Task material.
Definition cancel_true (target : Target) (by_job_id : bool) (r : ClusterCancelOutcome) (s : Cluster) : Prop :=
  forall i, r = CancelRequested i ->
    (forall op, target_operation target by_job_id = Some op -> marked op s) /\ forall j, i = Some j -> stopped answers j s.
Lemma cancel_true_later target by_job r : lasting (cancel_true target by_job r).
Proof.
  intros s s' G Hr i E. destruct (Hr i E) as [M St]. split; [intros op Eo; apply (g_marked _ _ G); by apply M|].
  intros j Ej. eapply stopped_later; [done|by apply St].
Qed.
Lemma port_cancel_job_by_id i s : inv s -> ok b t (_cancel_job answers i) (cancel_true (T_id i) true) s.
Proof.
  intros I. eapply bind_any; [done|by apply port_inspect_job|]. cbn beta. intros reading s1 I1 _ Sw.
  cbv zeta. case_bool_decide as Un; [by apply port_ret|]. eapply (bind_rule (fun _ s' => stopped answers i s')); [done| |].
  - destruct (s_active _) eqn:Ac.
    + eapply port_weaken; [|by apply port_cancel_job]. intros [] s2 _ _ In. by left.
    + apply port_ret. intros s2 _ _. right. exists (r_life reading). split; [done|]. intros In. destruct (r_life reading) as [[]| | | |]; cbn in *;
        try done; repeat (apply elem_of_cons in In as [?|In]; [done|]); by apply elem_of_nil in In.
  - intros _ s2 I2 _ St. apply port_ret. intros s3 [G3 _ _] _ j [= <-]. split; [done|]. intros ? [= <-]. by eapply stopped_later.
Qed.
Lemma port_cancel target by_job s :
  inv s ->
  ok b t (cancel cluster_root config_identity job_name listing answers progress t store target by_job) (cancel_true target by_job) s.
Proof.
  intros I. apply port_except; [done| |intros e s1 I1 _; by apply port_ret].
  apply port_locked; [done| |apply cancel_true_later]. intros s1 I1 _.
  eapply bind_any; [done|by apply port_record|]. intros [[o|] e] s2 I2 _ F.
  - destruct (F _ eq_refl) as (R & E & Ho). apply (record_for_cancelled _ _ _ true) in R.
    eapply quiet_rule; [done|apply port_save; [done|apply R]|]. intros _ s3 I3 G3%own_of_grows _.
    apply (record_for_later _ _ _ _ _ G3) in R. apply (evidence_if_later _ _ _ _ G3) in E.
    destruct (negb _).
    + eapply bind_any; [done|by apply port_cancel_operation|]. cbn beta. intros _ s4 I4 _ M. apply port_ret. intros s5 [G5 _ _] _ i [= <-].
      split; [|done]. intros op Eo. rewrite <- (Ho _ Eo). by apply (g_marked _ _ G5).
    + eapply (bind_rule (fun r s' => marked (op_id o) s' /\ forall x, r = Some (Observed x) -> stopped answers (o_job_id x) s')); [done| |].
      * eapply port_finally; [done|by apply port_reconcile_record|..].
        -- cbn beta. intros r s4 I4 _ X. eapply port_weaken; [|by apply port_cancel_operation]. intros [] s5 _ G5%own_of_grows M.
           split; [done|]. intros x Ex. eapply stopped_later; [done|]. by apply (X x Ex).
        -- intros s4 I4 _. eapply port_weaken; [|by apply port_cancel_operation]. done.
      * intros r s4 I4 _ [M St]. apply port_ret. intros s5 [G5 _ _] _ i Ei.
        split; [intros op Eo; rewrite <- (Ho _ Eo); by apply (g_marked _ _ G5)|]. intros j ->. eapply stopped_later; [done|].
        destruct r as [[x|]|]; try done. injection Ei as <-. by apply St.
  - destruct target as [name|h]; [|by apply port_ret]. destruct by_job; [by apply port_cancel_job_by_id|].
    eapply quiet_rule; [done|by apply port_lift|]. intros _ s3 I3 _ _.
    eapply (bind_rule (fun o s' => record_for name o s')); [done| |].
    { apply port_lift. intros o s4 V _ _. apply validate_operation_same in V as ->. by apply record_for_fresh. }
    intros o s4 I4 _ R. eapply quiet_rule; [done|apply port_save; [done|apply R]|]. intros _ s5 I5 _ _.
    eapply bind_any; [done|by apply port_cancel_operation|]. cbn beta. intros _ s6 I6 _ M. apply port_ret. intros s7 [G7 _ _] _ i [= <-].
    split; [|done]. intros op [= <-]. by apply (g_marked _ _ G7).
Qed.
* * *
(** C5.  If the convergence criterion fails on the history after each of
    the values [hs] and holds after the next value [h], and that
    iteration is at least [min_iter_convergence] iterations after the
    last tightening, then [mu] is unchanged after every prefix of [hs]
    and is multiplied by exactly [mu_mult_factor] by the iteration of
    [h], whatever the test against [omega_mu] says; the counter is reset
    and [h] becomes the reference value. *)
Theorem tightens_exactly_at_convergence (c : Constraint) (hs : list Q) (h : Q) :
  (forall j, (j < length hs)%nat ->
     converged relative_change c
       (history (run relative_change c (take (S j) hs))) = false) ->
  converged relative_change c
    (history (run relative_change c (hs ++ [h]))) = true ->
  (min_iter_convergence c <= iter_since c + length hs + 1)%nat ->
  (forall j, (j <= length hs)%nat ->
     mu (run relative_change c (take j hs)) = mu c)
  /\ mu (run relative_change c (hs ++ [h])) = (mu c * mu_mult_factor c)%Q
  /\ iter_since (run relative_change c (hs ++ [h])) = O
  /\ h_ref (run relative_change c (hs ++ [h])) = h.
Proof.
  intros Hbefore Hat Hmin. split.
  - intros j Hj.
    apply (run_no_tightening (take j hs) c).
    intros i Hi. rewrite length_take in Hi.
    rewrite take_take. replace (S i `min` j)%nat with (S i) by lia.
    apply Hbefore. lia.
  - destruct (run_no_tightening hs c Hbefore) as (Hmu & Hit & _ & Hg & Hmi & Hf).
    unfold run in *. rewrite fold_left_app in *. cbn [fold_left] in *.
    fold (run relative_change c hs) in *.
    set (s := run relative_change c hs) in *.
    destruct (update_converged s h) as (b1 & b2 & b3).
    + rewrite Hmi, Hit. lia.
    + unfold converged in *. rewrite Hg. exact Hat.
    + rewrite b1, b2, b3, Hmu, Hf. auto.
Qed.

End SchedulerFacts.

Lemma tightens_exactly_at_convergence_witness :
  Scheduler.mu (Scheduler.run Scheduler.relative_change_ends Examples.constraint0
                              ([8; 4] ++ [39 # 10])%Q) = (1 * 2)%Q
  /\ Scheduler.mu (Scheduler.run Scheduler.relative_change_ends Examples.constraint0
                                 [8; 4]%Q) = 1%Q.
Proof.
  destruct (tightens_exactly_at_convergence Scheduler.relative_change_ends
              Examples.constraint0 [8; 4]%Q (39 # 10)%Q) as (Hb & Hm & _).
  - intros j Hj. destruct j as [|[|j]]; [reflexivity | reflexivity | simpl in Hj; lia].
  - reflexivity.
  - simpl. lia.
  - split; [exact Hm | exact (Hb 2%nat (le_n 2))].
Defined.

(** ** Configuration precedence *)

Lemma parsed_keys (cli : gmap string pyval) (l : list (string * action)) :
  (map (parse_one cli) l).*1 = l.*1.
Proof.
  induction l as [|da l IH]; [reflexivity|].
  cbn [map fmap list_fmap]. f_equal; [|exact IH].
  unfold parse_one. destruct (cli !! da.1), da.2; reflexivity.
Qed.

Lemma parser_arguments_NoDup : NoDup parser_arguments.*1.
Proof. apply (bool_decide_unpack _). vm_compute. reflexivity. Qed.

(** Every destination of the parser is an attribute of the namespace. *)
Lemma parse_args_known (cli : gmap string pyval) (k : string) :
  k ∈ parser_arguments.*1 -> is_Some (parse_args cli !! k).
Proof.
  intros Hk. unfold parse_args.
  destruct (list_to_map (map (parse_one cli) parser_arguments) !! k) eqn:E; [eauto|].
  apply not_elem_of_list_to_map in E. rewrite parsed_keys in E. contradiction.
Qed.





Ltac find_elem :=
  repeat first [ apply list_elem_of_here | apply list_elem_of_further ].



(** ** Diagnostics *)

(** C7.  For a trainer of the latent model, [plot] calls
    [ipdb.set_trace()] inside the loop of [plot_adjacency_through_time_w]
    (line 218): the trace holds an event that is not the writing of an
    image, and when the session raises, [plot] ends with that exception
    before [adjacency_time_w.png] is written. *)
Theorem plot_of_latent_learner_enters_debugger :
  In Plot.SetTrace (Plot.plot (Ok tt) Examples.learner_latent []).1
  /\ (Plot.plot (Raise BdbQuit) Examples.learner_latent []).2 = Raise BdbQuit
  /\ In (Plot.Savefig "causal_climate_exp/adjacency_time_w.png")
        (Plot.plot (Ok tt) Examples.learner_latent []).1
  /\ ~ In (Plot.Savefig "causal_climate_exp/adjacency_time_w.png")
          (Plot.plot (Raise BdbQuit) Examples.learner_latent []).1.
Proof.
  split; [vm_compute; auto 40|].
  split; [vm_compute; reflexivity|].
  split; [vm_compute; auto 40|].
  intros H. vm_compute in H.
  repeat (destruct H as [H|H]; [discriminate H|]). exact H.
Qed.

Task requirements.
Would you copy, unchanged, the stretch of the records above that begins at the line containing "apply port_lift. intros" and ends at the line containing "s7 [G7 _ _] _ i [= <-].", and only that?

Result for this exercise.
    { apply port_lift. intros o s4 V _ _. apply validate_operation_same in V as ->. by apply record_for_fresh. }
    intros o s4 I4 _ R. eapply quiet_rule; [done|apply port_save; [done|apply R]|]. intros _ s5 I5 _ _.
    eapply bind_any; [done|by apply port_cancel_operation|]. cbn beta. intros _ s6 I6 _ M. apply port_ret. intros s7 [G7 _ _] _ i [= <-].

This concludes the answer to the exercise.